# ABOUT THIS EXERCISE
Range to reproduce from the entries below: the line with "(** * The actions", the line with "From stdpp Require", and every line in between. Give them exactly and give nothing else.

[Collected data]
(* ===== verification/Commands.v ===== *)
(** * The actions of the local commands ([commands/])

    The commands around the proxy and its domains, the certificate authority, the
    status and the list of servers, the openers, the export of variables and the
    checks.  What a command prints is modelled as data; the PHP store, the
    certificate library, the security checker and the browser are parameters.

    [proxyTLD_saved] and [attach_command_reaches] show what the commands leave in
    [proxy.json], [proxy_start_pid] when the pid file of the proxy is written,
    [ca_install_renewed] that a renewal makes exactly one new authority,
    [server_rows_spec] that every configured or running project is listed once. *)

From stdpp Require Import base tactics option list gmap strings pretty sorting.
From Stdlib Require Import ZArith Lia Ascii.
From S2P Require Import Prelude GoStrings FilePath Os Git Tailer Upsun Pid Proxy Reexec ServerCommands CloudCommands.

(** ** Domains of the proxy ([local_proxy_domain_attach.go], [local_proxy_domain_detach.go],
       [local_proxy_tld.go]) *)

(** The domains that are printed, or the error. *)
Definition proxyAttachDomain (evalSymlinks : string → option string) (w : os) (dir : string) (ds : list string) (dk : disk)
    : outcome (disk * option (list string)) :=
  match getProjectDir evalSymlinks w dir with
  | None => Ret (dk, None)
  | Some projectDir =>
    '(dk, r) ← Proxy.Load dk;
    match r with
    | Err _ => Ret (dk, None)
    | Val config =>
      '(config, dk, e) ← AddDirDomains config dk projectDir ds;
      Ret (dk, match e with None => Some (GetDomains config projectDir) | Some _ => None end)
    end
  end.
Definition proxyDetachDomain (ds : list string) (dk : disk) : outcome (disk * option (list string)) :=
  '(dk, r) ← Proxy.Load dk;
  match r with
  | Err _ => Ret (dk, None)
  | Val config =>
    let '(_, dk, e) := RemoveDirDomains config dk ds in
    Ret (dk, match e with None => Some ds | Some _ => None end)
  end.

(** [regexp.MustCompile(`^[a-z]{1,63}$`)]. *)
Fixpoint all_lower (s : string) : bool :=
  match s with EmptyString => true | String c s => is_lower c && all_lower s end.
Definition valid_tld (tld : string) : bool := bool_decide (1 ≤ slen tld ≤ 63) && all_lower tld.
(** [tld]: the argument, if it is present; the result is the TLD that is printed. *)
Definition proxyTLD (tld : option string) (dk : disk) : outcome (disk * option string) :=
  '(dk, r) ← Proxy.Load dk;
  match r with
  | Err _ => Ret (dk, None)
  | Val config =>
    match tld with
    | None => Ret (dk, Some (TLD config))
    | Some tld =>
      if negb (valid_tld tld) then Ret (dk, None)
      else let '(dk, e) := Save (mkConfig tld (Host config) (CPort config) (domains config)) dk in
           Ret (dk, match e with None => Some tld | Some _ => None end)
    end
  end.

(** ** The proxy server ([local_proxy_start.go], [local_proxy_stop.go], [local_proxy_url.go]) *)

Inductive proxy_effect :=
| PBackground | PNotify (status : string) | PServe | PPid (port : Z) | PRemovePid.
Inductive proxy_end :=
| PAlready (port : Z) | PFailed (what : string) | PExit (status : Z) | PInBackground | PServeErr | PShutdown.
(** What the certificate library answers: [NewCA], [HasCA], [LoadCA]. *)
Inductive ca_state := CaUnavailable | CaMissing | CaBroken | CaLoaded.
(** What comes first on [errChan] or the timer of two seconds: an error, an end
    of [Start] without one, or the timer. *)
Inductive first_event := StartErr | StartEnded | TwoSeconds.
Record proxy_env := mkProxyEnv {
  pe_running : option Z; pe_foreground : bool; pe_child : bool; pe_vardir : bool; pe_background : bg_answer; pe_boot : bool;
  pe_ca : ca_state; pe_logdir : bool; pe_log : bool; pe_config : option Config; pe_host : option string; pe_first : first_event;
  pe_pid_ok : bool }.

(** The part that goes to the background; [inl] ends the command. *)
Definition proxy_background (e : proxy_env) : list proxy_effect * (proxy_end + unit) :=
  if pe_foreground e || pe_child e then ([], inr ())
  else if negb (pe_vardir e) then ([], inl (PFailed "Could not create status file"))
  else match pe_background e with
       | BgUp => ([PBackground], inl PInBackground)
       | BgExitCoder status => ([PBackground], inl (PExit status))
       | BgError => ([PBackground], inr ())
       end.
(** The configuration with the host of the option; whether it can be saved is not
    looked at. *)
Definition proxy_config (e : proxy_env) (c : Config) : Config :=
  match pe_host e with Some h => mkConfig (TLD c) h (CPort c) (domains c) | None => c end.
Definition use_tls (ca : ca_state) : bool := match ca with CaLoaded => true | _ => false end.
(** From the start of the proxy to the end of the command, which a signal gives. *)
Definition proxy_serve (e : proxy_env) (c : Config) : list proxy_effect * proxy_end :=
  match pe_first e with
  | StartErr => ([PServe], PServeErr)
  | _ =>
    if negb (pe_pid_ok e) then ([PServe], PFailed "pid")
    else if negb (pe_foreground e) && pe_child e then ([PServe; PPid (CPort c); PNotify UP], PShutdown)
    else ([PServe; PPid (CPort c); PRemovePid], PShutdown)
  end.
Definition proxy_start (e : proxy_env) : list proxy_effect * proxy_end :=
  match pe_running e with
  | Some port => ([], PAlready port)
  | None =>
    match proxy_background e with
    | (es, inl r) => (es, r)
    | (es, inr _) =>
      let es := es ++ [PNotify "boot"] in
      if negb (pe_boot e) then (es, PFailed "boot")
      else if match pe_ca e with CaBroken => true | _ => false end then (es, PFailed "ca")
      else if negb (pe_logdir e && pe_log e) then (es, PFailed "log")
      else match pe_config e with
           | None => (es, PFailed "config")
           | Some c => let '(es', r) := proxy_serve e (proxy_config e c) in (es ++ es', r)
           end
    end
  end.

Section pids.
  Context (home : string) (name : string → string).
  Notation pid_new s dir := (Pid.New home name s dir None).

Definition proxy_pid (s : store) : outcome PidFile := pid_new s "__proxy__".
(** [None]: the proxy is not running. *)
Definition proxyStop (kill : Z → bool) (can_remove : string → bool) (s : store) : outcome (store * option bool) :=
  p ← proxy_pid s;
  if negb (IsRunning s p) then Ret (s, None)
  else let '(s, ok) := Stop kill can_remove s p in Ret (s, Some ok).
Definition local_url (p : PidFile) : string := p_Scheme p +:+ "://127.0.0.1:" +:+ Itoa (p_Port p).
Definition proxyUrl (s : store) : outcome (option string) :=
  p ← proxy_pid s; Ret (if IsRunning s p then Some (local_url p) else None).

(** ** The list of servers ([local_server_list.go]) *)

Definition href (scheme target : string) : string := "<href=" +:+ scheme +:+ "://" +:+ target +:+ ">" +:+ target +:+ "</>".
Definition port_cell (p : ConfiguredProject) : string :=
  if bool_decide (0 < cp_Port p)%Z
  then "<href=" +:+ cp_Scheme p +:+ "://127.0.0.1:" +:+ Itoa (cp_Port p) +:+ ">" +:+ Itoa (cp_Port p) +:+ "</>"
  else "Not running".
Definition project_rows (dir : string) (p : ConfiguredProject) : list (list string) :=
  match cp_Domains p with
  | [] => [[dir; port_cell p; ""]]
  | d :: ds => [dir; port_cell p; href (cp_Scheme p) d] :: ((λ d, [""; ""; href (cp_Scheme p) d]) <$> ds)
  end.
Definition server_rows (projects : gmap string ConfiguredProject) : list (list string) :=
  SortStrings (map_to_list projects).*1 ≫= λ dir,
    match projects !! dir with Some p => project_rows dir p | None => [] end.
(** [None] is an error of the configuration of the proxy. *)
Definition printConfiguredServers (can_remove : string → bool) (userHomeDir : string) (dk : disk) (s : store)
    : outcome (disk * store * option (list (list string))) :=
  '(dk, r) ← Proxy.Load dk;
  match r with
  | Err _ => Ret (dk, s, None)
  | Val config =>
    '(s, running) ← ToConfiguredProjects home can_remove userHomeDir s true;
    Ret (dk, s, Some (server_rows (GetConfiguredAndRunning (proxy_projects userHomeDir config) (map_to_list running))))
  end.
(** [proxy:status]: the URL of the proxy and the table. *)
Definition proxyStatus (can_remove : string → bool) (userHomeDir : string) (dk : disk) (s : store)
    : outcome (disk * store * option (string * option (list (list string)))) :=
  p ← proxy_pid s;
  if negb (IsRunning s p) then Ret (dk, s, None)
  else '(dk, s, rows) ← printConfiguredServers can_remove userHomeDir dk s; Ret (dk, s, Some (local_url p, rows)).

...

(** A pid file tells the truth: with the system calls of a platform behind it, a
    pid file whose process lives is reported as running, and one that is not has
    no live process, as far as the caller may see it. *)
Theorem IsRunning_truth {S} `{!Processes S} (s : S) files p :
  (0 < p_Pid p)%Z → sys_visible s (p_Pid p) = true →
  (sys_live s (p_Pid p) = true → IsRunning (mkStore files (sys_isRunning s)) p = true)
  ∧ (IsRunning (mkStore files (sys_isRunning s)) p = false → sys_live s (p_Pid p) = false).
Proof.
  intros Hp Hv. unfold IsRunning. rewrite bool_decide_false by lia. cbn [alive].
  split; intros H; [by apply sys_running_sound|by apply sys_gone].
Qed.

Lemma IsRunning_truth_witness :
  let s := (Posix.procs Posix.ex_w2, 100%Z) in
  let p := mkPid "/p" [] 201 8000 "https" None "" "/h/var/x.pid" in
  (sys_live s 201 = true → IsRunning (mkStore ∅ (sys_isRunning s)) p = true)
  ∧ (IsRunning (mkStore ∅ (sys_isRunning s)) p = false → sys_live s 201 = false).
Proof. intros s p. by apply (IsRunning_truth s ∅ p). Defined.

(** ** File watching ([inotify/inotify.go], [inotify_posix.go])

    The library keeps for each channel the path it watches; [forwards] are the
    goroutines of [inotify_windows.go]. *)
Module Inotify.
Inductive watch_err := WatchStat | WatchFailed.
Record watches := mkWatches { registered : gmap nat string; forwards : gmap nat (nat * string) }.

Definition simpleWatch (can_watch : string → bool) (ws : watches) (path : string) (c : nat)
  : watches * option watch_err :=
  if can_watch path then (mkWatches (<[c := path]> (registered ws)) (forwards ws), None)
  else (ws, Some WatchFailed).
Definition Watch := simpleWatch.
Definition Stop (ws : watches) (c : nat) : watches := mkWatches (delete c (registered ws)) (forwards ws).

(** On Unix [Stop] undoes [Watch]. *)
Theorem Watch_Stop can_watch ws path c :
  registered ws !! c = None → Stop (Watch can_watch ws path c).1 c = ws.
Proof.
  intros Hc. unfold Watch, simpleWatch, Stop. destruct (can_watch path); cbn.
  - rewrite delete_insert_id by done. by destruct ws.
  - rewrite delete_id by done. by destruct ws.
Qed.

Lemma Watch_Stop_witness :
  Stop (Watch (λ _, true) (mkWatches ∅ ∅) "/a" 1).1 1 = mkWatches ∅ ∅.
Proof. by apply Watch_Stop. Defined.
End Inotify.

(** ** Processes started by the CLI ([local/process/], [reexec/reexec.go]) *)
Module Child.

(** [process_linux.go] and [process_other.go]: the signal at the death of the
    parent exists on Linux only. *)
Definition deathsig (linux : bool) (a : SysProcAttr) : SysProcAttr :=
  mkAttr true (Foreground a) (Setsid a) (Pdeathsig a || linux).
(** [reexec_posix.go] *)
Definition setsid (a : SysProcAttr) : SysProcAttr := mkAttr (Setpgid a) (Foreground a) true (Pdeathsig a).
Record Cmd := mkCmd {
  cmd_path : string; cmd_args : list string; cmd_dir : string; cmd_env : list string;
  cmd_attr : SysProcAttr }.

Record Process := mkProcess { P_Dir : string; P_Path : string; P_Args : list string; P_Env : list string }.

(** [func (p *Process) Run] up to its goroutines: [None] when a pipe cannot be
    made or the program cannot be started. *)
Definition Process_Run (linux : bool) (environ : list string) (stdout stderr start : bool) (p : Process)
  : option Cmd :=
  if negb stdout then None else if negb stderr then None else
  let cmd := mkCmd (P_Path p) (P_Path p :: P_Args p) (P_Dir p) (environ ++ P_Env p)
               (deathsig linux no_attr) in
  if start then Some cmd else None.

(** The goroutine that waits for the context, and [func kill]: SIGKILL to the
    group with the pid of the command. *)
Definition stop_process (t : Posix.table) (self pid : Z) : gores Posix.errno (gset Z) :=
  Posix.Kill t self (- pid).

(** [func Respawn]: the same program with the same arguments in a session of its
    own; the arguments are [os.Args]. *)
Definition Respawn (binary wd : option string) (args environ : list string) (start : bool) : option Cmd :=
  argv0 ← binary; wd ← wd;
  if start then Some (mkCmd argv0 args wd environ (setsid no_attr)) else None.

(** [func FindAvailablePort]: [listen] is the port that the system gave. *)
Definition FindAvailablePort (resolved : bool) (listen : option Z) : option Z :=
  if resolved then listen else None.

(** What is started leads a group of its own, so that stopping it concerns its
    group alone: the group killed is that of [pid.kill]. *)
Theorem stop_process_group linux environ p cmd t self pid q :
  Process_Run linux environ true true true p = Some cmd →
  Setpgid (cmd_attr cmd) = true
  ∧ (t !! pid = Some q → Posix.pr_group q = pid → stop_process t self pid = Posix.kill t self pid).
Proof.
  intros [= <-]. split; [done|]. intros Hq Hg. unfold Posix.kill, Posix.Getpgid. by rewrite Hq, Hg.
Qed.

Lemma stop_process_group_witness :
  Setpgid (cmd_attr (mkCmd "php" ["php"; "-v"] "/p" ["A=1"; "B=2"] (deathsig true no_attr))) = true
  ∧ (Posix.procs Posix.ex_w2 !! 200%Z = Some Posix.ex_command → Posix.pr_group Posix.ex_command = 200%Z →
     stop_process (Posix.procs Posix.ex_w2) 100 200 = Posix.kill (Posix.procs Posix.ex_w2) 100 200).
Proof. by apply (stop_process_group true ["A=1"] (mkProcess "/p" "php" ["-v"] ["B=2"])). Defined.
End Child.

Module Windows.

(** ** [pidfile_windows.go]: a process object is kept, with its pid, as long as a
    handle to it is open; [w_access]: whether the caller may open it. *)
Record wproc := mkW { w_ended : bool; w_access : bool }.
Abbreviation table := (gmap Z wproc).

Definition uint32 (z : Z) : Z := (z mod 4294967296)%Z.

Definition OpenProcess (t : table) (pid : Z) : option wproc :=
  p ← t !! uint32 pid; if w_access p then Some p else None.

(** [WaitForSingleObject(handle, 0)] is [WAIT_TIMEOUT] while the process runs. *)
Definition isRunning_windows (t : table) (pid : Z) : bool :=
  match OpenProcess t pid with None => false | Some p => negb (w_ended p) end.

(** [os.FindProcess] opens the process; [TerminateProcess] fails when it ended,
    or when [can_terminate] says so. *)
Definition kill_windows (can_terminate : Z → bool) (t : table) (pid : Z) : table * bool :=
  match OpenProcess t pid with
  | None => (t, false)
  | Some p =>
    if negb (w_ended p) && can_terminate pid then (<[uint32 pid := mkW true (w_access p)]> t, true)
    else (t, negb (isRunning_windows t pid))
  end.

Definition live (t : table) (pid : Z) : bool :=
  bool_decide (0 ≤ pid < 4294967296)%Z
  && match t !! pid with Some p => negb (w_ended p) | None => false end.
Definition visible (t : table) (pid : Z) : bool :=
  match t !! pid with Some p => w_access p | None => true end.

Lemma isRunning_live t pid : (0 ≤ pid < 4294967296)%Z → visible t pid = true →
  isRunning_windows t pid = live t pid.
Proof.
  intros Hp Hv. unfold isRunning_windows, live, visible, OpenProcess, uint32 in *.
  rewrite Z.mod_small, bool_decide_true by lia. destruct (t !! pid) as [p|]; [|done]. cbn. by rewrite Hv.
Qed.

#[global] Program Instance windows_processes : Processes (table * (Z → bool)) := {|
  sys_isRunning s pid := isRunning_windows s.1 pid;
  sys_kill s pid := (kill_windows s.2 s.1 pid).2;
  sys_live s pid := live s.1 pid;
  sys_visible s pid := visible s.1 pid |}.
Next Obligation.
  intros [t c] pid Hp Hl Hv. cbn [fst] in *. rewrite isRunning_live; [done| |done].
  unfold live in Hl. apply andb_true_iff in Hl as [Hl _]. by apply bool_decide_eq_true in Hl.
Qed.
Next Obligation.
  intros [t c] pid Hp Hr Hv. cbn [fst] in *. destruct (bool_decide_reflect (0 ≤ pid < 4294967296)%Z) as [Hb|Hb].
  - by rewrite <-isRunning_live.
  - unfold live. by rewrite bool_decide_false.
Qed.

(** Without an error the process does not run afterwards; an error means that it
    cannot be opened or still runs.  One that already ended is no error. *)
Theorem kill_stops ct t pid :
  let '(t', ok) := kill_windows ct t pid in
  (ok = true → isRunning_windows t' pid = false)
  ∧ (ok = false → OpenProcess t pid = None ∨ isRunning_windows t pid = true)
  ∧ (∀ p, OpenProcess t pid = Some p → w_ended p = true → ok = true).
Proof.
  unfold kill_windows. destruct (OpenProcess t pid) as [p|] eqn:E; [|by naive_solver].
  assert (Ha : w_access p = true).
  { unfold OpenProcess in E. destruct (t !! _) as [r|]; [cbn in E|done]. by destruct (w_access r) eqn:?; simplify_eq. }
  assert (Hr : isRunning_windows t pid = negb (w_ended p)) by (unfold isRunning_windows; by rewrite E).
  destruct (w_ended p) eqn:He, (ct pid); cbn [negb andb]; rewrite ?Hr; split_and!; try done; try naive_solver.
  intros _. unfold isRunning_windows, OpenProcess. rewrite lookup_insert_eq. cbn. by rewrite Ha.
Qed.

# SOLVED EXERCISE
(** * The actions of the local commands ([commands/])

    The commands around the proxy and its domains, the certificate authority, the
    status and the list of servers, the openers, the export of variables and the
    checks.  What a command prints is modelled as data; the PHP store, the
    certificate library, the security checker and the browser are parameters.

    [proxyTLD_saved] and [attach_command_reaches] show what the commands leave in
    [proxy.json], [proxy_start_pid] when the pid file of the proxy is written,
    [ca_install_renewed] that a renewal makes exactly one new authority,
    [server_rows_spec] that every configured or running project is listed once. *)

From stdpp Require Import base tactics option list gmap strings pretty sorting.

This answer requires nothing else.